WHAT YOU NEED TO DO:
Line by line, copy out the data below exactly.

(Collected data)
════════
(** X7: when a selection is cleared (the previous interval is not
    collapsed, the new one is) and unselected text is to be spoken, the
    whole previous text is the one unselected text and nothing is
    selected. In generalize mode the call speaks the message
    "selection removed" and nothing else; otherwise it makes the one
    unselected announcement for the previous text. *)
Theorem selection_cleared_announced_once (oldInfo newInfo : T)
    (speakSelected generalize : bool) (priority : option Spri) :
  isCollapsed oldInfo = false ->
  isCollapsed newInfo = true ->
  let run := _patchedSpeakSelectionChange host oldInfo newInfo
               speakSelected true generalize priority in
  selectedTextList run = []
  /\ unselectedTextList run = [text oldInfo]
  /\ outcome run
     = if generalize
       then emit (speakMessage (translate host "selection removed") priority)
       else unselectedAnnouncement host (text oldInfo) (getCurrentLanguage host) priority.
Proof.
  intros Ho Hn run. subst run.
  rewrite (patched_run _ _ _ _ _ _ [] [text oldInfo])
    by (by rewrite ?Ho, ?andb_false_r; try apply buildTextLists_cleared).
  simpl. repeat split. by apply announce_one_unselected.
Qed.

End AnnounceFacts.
════════
TASK SOLUTION:
(** X7: when a selection is cleared (the previous interval is not
    collapsed, the new one is) and unselected text is to be spoken, the
    whole previous text is the one unselected text and nothing is
    selected. In generalize mode the call speaks the message
    "selection removed" and nothing else; otherwise it makes the one
    unselected announcement for the previous text. *)
Theorem selection_cleared_announced_once (oldInfo newInfo : T)
    (speakSelected generalize : bool) (priority : option Spri) :
  isCollapsed oldInfo = false ->
  isCollapsed newInfo = true ->
  let run := _patchedSpeakSelectionChange host oldInfo newInfo
               speakSelected true generalize priority in
  selectedTextList run = []
  /\ unselectedTextList run = [text oldInfo]
  /\ outcome run
     = if generalize
       then emit (speakMessage (translate host "selection removed") priority)
       else unselectedAnnouncement host (text oldInfo) (getCurrentLanguage host) priority.
Proof.
  intros Ho Hn run. subst run.
  rewrite (patched_run _ _ _ _ _ _ [] [text oldInfo])
    by (by rewrite ?Ho, ?andb_false_r; try apply buildTextLists_cleared).
  simpl. repeat split. by apply announce_one_unselected.
Qed.

End AnnounceFacts.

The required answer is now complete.